«Le mfiang, le way, le yamo», cette signature n’est désormais plus inconnue de son public. Marque indélébile du jeune artiste Tenor, elle laisse aussi entrevoir le style musical du jeune homme qui a su gagner les coeurs il y a deux ans. Ce style est différent de celui des autres. Il lui a permis de se démarquer, et surtout n’est pas né du fait du hasard. Tenor, digne fils d’Akonolinga (chef -lieu du département du Nyong et Mfoumou, Région du Centre), tout juste âgé de 20 ans, est très attaché à ses racines. L’un de ses rêves, devenir porte-flambeau de son pays à travers le monde. Pour y parvenir, son quotidien est travail acharné, sacrifice et regard résolument tourné vers l’avenir. Tenor sait ce qu’il veut. Il est là pour durer !
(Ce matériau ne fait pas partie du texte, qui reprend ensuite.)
(* ===== verification/GoStd.v ===== *)
(** * The parts of the Go standard library the program uses

    Readers ([io.ReadFull], [binary.Read], [binary.ReadUvarint]), writers
    ([binary.BigEndian], [binary.PutUvarint]), and the functions of [strings]
    and [strconv] that the modelled code calls, with their round trips. *)

From S2P Require Import Prelude.
From Stdlib Require Import Ascii.
Local Open Scope Z_scope.

(** [errors.Is] *)
Fixpoint errors_Is (e target : error) : bool :=
  bool_decide (e = target) || match e with ECause c _ => errors_Is c target | _ => false end.

(** ** Strings and bytes *)

Definition ascii_byte (a : ascii) : Z := Z.of_N (N_of_ascii a).
Definition byte_ascii (b : Z) : ascii := ascii_of_N (Z.to_N b).

(** [[]byte(s)] and [string(b)]. *)
Definition bytes_of_string (s : string) : bytes := ascii_byte <$> String.list_ascii_of_string s.
Definition string_of_bytes (b : bytes) : string := String.string_of_list_ascii (byte_ascii <$> b).
Definition str_len (s : string) : Z := Z.of_nat (String.length s).

Lemma ascii_byte_range a : is_byte (ascii_byte a).
Proof. unfold is_byte, ascii_byte. pose proof (N_ascii_bounded a). lia. Qed.

Lemma ascii_of_ascii_byte a : byte_ascii (ascii_byte a) = a.
Proof. unfold byte_ascii, ascii_byte. rewrite N2Z.id. apply ascii_N_embedding. Qed.

Lemma ascii_byte_of_byte b : is_byte b -> ascii_byte (byte_ascii b) = b.
Proof.
  unfold is_byte, byte_ascii, ascii_byte. intros H.
  rewrite N_ascii_embedding by lia. lia.
Qed.

Lemma string_of_bytes_of_string s : string_of_bytes (bytes_of_string s) = s.
Proof.
  unfold string_of_bytes, bytes_of_string.
  rewrite <- list_fmap_compose. rewrite (list_fmap_ext _ id).
  - rewrite list_fmap_id. apply String.string_of_list_ascii_of_string.
  - intros i x _. apply ascii_of_ascii_byte.
Qed.

Lemma bytes_of_string_of_bytes b : Forall is_byte b -> bytes_of_string (string_of_bytes b) = b.
Proof.
  intros H. unfold string_of_bytes, bytes_of_string.
  rewrite String.list_ascii_of_string_of_list_ascii, <- list_fmap_compose.
  induction H as [|x l Hx _ IH]; [done|]. cbn. rewrite ascii_byte_of_byte by done. by f_equal.
Qed.

Lemma length_bytes_of_string s : zlen (bytes_of_string s) = str_len s.
Proof.
  unfold zlen, str_len, bytes_of_string. rewrite length_fmap. f_equal.
  induction s; cbn; congruence.
Qed.

Lemma bytes_of_string_range s : Forall is_byte (bytes_of_string s).
Proof.
  unfold bytes_of_string. apply Forall_fmap, Forall_true. intros a. apply ascii_byte_range.
Qed.

#[export] Hint Resolve ascii_byte_range bytes_of_string_range : go.
#[export] Hint Rewrite string_of_bytes_of_string length_bytes_of_string : go.

(** ** Readers

    A reader is the data it still holds and the error it reports when that data
    is exhausted: [io.EOF] for a plain source, the decompressor's error for a
    truncated or corrupt compressed source. *)
Record stream := Stream { avail : bytes; fin : error }.

Definition reader (A : Type) : Type := stream -> outcome (A * stream).

(** [io.Reader.ReadByte]. *)
Definition ReadByte : reader Z := fun st =>
  match avail st with
  | [] => Err (fin st)
  | b :: rest => Ok (b, Stream rest (fin st))
  end.

(** [io.ReadFull] of [n] bytes: [io.EOF] before the first byte becomes
    [io.ErrUnexpectedEOF] once some bytes were read. *)
Definition ReadFull (n : Z) : reader bytes := fun st =>
  if n <=? zlen (avail st) then
    Ok (take (Z.to_nat n) (avail st), Stream (drop (Z.to_nat n) (avail st)) (fin st))
  else match avail st with
       | [] => Err (fin st)
       | _ => Err (if bool_decide (fin st = EOF) then ErrUnexpectedEOF else fin st)
       end.

(** [make([]T, n)] for an unsigned [n]: a length that does not fit an [int]
    panics.  Memory is unbounded: Go also panics on a length above the limit of the
    allocator, which depends on the size of the element and the platform. *)
Definition make_slice (n : Z) : outcome unit :=
  if n <? 2 ^ 63 then Ok tt else Panic "runtime error: makeslice: len out of range".

(** [binary.ReadUvarint]: at most ten bytes, the tenth at most 1. *)
Fixpoint ReadUvarint_loop (n : nat) (i x s : Z) (st : stream) : outcome (Z * stream) :=
  match n with
  | O => Err ErrOverflow
  | S n' =>
      match ReadByte st with
      | Ok (b, st') =>
          if b <? 128 then
            if (i =? 9) && (1 <? b) then Err ErrOverflow
            else Ok (Z.lor x (uint 64 (Z.shiftl b s)), st')
          else ReadUvarint_loop n' (i + 1)
                 (Z.lor x (uint 64 (Z.shiftl (Z.land b 127) s))) (s + 7) st'
      | Err e => Err (if (0 <? i) && bool_decide (e = EOF) then ErrUnexpectedEOF else e)
      | Panic m => Panic m
      | Diverge => Diverge
      end
  end.
Definition ReadUvarint : reader Z := ReadUvarint_loop 10 0 0 0.

(** [binary.PutUvarint] of a uint64 (ten bytes at most). *)
Fixpoint PutUvarint_loop (n : nat) (x : Z) : bytes :=
  match n with
  | O => []
  | S n' =>
      if 128 <=? x then Z.lor (uint 8 x) 128 :: PutUvarint_loop n' (Z.shiftr x 7)
      else [uint 8 x]
  end.
Definition PutUvarint (x : Z) : bytes := PutUvarint_loop 10 x.

(** Big-endian integers of [n] bytes. *)
Fixpoint be_bytes (n : nat) (x : Z) : bytes :=
  match n with
  | O => []
  | S n' => be_bytes n' (Z.shiftr x 8) ++ [uint 8 x]
  end.
Definition be_val (l : bytes) : Z := fold_left (fun acc b => Z.lor (Z.shiftl acc 8) b) l 0.

(** [binary.Read(r, binary.BigEndian, &x)] for an unsigned integer of [n] bytes
    and for a bool. *)
Definition ReadUint (n : nat) : reader Z := fun st =>
  let* (l, st') := ReadFull (Z.of_nat n) st in Ok (be_val l, st').
Definition ReadBool : reader bool := fun st =>
  let* (l, st') := ReadFull 1 st in Ok (negb (be_val l =? 0), st').

(** [binary.Write] of a bool. *)
Definition bool_byte (b : bool) : bytes := [if b then 1 else 0].

(** Reading [n] values one after the other; the fuel bounds the iterations.
    [f] is given the iteration number. *)
Fixpoint read_n {A} (fuel : nat) (i n : Z) (f : Z -> reader A) (st : stream) : outcome (list A * stream) :=
  if n <=? i then Ok ([], st)
  else match fuel with
       | O => Diverge
       | S fuel' =>
           let* (x, st') := f i st in
           let* (xs, st'') := read_n fuel' (i + 1) n f st' in
           Ok (x :: xs, st'')
       end.

(** The conversion [int64(x)] (and [int(x)], of the same width). *)
Definition int64 (x : Z) : Z := let y := uint 64 x in if y <? 2 ^ 63 then y else y - 2 ^ 64.
Lemma int64_small x : 0 <= x < 2 ^ 63 -> int64 x = x.
Proof.
  intros H. unfold int64, uint. rewrite Z.mod_small by lia. by rewrite (proj2 (Z.ltb_lt _ _)) by lia.
Qed.

(** ** [strings] *)

Definition str_bytes_eqb (a b : string) : bool := bool_decide (a = b).

(** [strings.StrContains]. *)
Fixpoint StrContains (s sub : string) : bool :=
  String.prefix sub s ||
  match s with
  | EmptyString => false
  | String _ s' => StrContains s' sub
  end.

(** [strings.HasPrefix] and [strings.TrimPrefix]. *)
Definition HasPrefix (s p : string) : bool := String.prefix p s.
Fixpoint str_drop (n : nat) (s : string) : string :=
  match n, s with
  | S n', String _ s' => str_drop n' s'
  | _, _ => s
  end.
Definition TrimPrefix (s p : string) : string :=
  if HasPrefix s p then str_drop (String.length p) s else s.

(** [strings.HasSuffix] *)
Definition HasSuffix (s suffix : string) : bool :=
  bool_decide (String.length suffix <= String.length s)%nat
  && bool_decide (str_drop (String.length s - String.length suffix) s = suffix).

(** [strings.IndexByte]: the part before the first occurrence of [c] and the part
    after it. *)
Fixpoint str_cut (c : ascii) (s : string) : option (string * string) :=
  match s with
  | EmptyString => None
  | String a s' =>
      if Ascii.eqb a c then Some (EmptyString, s')
      else match str_cut c s' with
           | Some (l, r) => Some (String a l, r)
           | None => None
           end
  end.

(** [strings.Split] by a one-byte separator: never empty. *)
Fixpoint Split (c : ascii) (s : string) : list string :=
  match s with
  | EmptyString => [EmptyString]
  | String a s' =>
      if Ascii.eqb a c then EmptyString :: Split c s'
      else match Split c s' with
           | [] => [String a EmptyString]
           | w :: ws => String a w :: ws
           end
  end.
Certains le décrivent com - me le phénomène de la musique camerounaise, d’autres comme un génie. Tenor, puisqu’il s’agit de lui, a réussi à gagner très vite du terrain, dans le domaine de la musique urbaine locale. Nous sommes en 2016, lorsqu’il se dévoile à travers le titre «Do le dab». Il conquiert d’abord le coeur des jeunes, et son talent lui permettra d’adjoindre à sa «fan base» des personnes plus âgées. Son style musical impressionne, ses textes ensuite et enfin son look.

Tenor aime choquer. Il préfère faire planer le doute sur sa personnalité, et surtout surprendre. Rien d’étonnant pour celui qui aimerait marquer le temps comme son idole. «Il faudrait que je sois une grande icône, comme Bob Marley. Une icône qui représentera valable - ment toute sa vie, le Cameroun chéri. Marley a son image même dans les pays dont il ignorait l’existence de son vivant», confie le jeune chanteur. Pour y parvenir, pas de place au répit, il travaille dur jour et nuit, se donne à fond et exclut les distractions, avec à ses côtés sa mère et une équipe au fait des rouages de la musique urbaine. Tenor est le fruit d’un travail qui a commencé des années plus tôt.